Молодой шотландец был ошеломлен. Он терялся в догадках и не знал, что ему думать. Первым его движением (самым естественным, хотя, может быть, и не самым благородным) было заглянуть в кубок. Он был почти полон мелкими серебряными монетами. Денег было так много, что Квентин во всю свою жизнь, наверно, ни разу не имел и двадцатой доли такой суммы. Но мог ли он, не унижая своего дворянского достоинства, принять подарок от богатого горожанина? Это был трудный вопрос, ибо, хотя Квентину и удалось плотно позавтракать, ему, однако, не на что было добраться ни до Дижона (если бы, рискуя навлечь на себя гнев герцога Бургундского, он все-таки решился поступить к нему на службу), ни тем более до Сен-Кантена (если бы выбор его остановился на коннетабле де Сен-Поле). Дело в том, что у молодого шотландца было твердое намерение поступить на службу либо к французскому королю, либо к кому-нибудь из этих двух государей. Окончательное решение этого вопроса он собирался предоставить дяде, и в его положении это было самое разумное, что он мог придумать. А пока что он спрятал деньги в свою бархатную сумочку и позвал хозяина гостиницы, чтобы отдать ему серебряный кубок, а кстати и порасспросить об этом загадочном, щедром и в то же время надменном купце. Хозяин скоро явился и оказался на этот раз если и не очень общительным, то, во всяком случае, не таким скупым на слова, как раньше. Он наотрез отказался взять кубок, так как, сказал он, кубок не его, а дядюшки Пьера, и тот, надо думать, подарил его своему гостю. Правда, у него тоже есть четыре серебряных кубка, доставшихся ему по наследству от его покойной бабушки, но они так же похожи на эту изящную вещь, как репа на персик, потому что, видите ли, это турский кубок работы Мартина Доминика, художника, равного которому не найти и в Париже.

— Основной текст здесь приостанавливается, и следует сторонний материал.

(** Lines 315-342. *)
Definition transformParticle (o : Options) (a : R * R * R) (p : Particle)
  : Particle :=
  let '(angleX, angleY, angleZ) := a in
  let v := Transform.transform
             (opt_center (centerX o) (canvas_width o))
             (opt_center (centerY o) (canvas_height o))
             angleX angleY angleZ
             (Transform.mkVec (baseX p) (baseY p) (baseZ p)) in
  mkParticle (baseX p) (baseY p) (baseZ p)
    (Transform.vX v) (Transform.vY v) (Transform.vZ v)
    (r p) (g p) (b p) (size p) (opacity p)
    (morphStartX p) (morphStartY p) (morphStartZ p)
    (morphTargetX p) (morphTargetY p) (morphTargetZ p)
    (morphStartR p) (morphStartG p) (morphStartB p)
    (morphTargetR p) (morphTargetG p) (morphTargetB p)
    (remove p).

Fixpoint insert_by_depth (p : Particle) (l : list Particle) : list Particle :=
  match l with
  | [] => [p]
  | q :: l' =>
      if Rle_dec (z p) (z q) then p :: q :: l'
      else q :: insert_by_depth p l'
  end.

Definition depth_sort (l : list Particle) : list Particle :=
  fold_right insert_by_depth [] l.

Definition maxAbsZ (ps : list Particle) : R :=
  fold_left (fun maxZ p =>
               let az := Rabs (z p) in
               if Rgt_dec az maxZ then az else maxZ) ps 1.

(** The opacity a particle is painted with, lines 356-360. *)
Definition drawOpacity (o : Options) (maxZ : R) (p : Particle) : R :=
  if depthFog o then
    if Rgt_dec maxZ 0 then
      let nz := (z p + maxZ) / (2 * maxZ) in
      Rmax 0.1 (0.2 + nz * nz * 0.8)
    else 1
  else 1.

(** One call of [_animate], lines 261-382, without the painting. *)
Definition _animate (o : Options) (s : State) : State :=
  if negb (running s) then s
  else
    let time := S (animTime s) in
    let '(ps, morphing, progress) :=
      if _morphing s then
        let mp := _morphProgress s + morphSpeed o in
        if Rge_dec mp 1 then
          (map (morphStep (ease 1))
               (filter (fun p => negb (remove p)) (particles s)), false, 1)
        else
          (map (morphStep (ease mp)) (particles s), true, mp)
      else (particles s, false, _morphProgress s) in
    mkState (depth_sort (map (transformParticle o (angles o s time)) ps))
      (frames s) (currentFrame s) (running s) time morphing progress
      (_staticRotX s) (_staticRotY s) (_staticRotZ s) (rng s).

Fixpoint ticks (o : Options) (n : nat) (s : State) : State :=
  match n with
  | O => s
  | S n' => ticks o n' (_animate o s)
  end.

Definition set_morph (t : NumPoint) (rm : bool) (p : Particle) : Particle :=
  mkParticle (baseX p) (baseY p) (baseZ p) (x p) (y p) (z p)
    (r p) (g p) (b p) (size p) (opacity p)
    (baseX p) (baseY p) (baseZ p)
    (nx t) (ny t) (nz t)
    (r p) (g p) (b p)
    (nr t) (ng t) (nb t)
    rm.

Section WithRandom.

Variable random : nat -> R.

(** The [while] loop of lines 191-204; [n] particles are still to add. *)
Fixpoint spawn (o : Options) (n : nat) (ps : list Particle) (k : nat)
  : JS.Result (list Particle * nat) :=
  match n with
  | O => JS.Ok (ps, k)
  | S n' =>
      match JS.at_index ps (JS.floor (random k * INR (length ps))) with
      | None => JS.TypeError
      | Some src =>
          spawn o n'
            (ps ++ [mkParticle (baseX src) (baseY src) (baseZ src) 0 0 0
                      (r src) (g src) (b src) (particleSize o) 1
                      0 0 0 0 0 0
                      (r src) (g src) (b src) (r src) (g src) (b src)
                      false])
            (S k)
      end
  end.

(** The [for] loop of lines 207-235, from index [i] on. *)
Fixpoint setTargets (targetPoints : list NumPoint) (i : nat)
  (ps : list Particle) (k : nat) : JS.Result (list Particle * nat) :=
  match ps with
  | [] => JS.Ok ([], k)
  | p :: rest =>
      if (i <? length targetPoints)%nat then
        match nth_error targetPoints i with
        | None => JS.TypeError
        | Some t =>
            res <- setTargets targetPoints (S i) rest k ;;
            JS.Ok (set_morph t false p :: fst res, snd res)
        end
      else
        match JS.at_index targetPoints
                (JS.floor (random k * INR (length targetPoints))) with
        | None => JS.TypeError
        | Some t =>
            res <- setTargets targetPoints (S i) rest (S k) ;;
            JS.Ok (set_morph t true p :: fst res, snd res)
        end
  end.

(** [_morphTo(targetIndex)], lines 173-240. *)
Definition _morphTo (o : Options) (targetIndex : Z) (s : State)
  : JS.Result State :=
  match JS.at_index (frames s) targetIndex with
  | None => JS.TypeError
  | Some targetFrame =>
      targetPoints <- placed o (points targetFrame) ;;
      r1 <- spawn o (length targetPoints - length (particles s))
              (particles s) (rng s) ;;
      r2 <- setTargets targetPoints 0 (fst r1) (snd r1) ;;
      JS.Ok (mkState (fst r2) (frames s) targetIndex (running s)
               (animTime s) true 0
               (_staticRotX s) (_staticRotY s) (_staticRotZ s) (snd r2))
  end.

(** [goTo(index)], lines 166-171. *)
Definition goTo (o : Options) (index : Z) (s : State) : JS.Result State :=
  if ((index <? 0) || (index >=? Z.of_nat (length (frames s))))%Z
     || _morphing s then JS.Ok s
  else if (index =? currentFrame s)%Z then JS.Ok s
  else _morphTo o index s.

End WithRandom.

(** [resize()], lines 385-390. *)
Definition resize (o : Options) (s : State) : JS.Result State :=
  if (0 <? length (frames s))%nat then _loadFrame o (currentFrame s) s
  else JS.Ok s.

(** One element of the [points.map] in [loadPoints], lines 80-83. *)
Definition loadPoint (p : JS.value) : JS.Result Point :=
  px <- JS.get p "x" ;;
  py <- JS.get p "y" ;;
  pz <- JS.get p "z" ;;
  pr <- JS.get p "r" ;;
  pg <- JS.get p "g" ;;
  pb <- JS.get p "b" ;;
  JS.Ok (mkPoint px py (JS.or_else pz (JS.VNum 0))
           (JS.coalesce pr (JS.VNum 74))
           (JS.coalesce pg (JS.VNum 222))
           (JS.coalesce pb (JS.VNum 128))).

(** [loadPoints(points)], lines 79-86: one frame without a name. *)
Definition loadPoints (o : Options) (pts : list JS.value) (s : State)
  : JS.Result State :=
  pointsList <- JS.mapM loadPoint pts ;;
  _loadFrame o 0 (set_frames [mkFrame JS.VUndef pointsList] s).

(** [start()] and [stop()], lines 135-147. *)
Definition set_running (b : bool) (s : State) : State :=
  mkState (particles s) (frames s) (currentFrame s) b (animTime s)
    (_morphing s) (_morphProgress s)
    (_staticRotX s) (_staticRotY s) (_staticRotZ s) (rng s).

Definition start (s : State) : State :=
  if running s then s else set_running true s.

Definition stop (s : State) : State := set_running false s.

(** [canvas.getBoundingClientRect()]. *)
Record Rect := mkRect {
  rect_left : R; rect_top : R; rect_width : R; rect_height : R
}.

Definition set_static (sx sy : R) (s : State) : State :=
  mkState (particles s) (frames s) (currentFrame s) (running s) (animTime s)
    (_morphing s) (_morphProgress s) sx sy (_staticRotZ s) (rng s).

(** The [mousemove] listener of [_setupHoverRotate], lines 243-253.  A
    canvas of width or height 0 divides by zero. *)
Definition onMouseMove (o : Options) (rect : Rect) (clientX clientY : R)
  (s : State) : JS.Result State :=
  if negb (hoverRotate o) then JS.Ok s
  else
    let cx := rect_width rect / 2 in
    let cy := rect_height rect / 2 in
    if Req_EM_T cx 0 then JS.Unmodelled
    else if Req_EM_T cy 0 then JS.Unmodelled
    else
      let relX := (clientX - rect_left rect - cx) / cx in
      let relY := (clientY - rect_top rect - cy) / cy in
      let max := hoverMax o * PI / 180 in
      JS.Ok (set_static (- relY * max) (relX * max) s).

(** The [mouseleave] listener, lines 255-258. *)
Definition onMouseLeave (s : State) : State := set_static 0 0 s.

Section Buttons.

Variable random : nat -> R.

(** [next()] and [prev()], lines 150-163. *)
Definition next (o : Options) (s : State) : JS.Result State :=
  if (length (frames s) <? 2)%nat || _morphing s then JS.Ok s
  else _morphTo random o
         (Z.rem (currentFrame s + 1) (Z.of_nat (length (frames s)))) s.

Definition prev (o : Options) (s : State) : JS.Result State :=
  if (length (frames s) <? 2)%nat || _morphing s then JS.Ok s
  else _morphTo random o
         (Z.rem (currentFrame s - 1 + Z.of_nat (length (frames s)))
                (Z.of_nat (length (frames s)))) s.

– А кто же этот дядюшка Пьер, делающий такие подарки чужестранцам? – перебил его Дорвард.
– Кто таков дядюшка Пьер? – повторил хозяин с расстановкой, точно процеживая каждое слово.
– Ну да, дядюшка Пьер! Кто он и с какой стати швыряется такими дорогими подарками? – переспросил Дорвард нетерпеливо и настойчиво. – И кто тот, другой, похожий на мясника молодчик, которого он посылал сюда заказывать завтрак?
– Клянусь честью, сударь, вы бы лучше справились у самого дядюшки Пьера, кто он таков. Что же касается человека, заказавшего завтрак, то да хранит вас бог от близкого с ним знакомства!
– Здесь кроется какая-то тайна. Этот дядюшка Пьер сказал мне, что он купец.
– Если сказал, значит, купец и есть, – ответил хозяин.
– Какого же рода торговлю ведет он?
– Как вам сказать… Всякую, сударь: есть у него здесь и шелковые мануфактуры,[29] изделия которых поспорят даже с теми тканями, что венецианцы привозят из Индии и Китая. Может быть, по дороге сюда вы заметили тутовую рощу? Ее посадили по приказу дядюшки Пьера для его шелковичных червей.
– Ну, а молодая девушка, которая приносила ему завтрак, кто она, мой друг? – спросил юноша.
– Моя жилица, сударь. Она живет со своей опекуншей – теткой или другой родственницей, этого уж я вам доподлинно сказать не могу, – ответил хозяин.
– А разве у вас принято, чтобы постояльцы прислуживали друг другу? – спросил Дорвард. – Я заметил, что этот дядюшка Пьер не пожелал, чтобы ему прислуживали ни вы, ни ваши люди.
– Богатый человек может иметь свои причуды, сударь, потому что у него есть чем за них заплатить, – сказал хозяин. – Эта девушка не первая и не последняя. Дядюшка Пьер умеет заставить прислуживать себе кое-кого и познатнее.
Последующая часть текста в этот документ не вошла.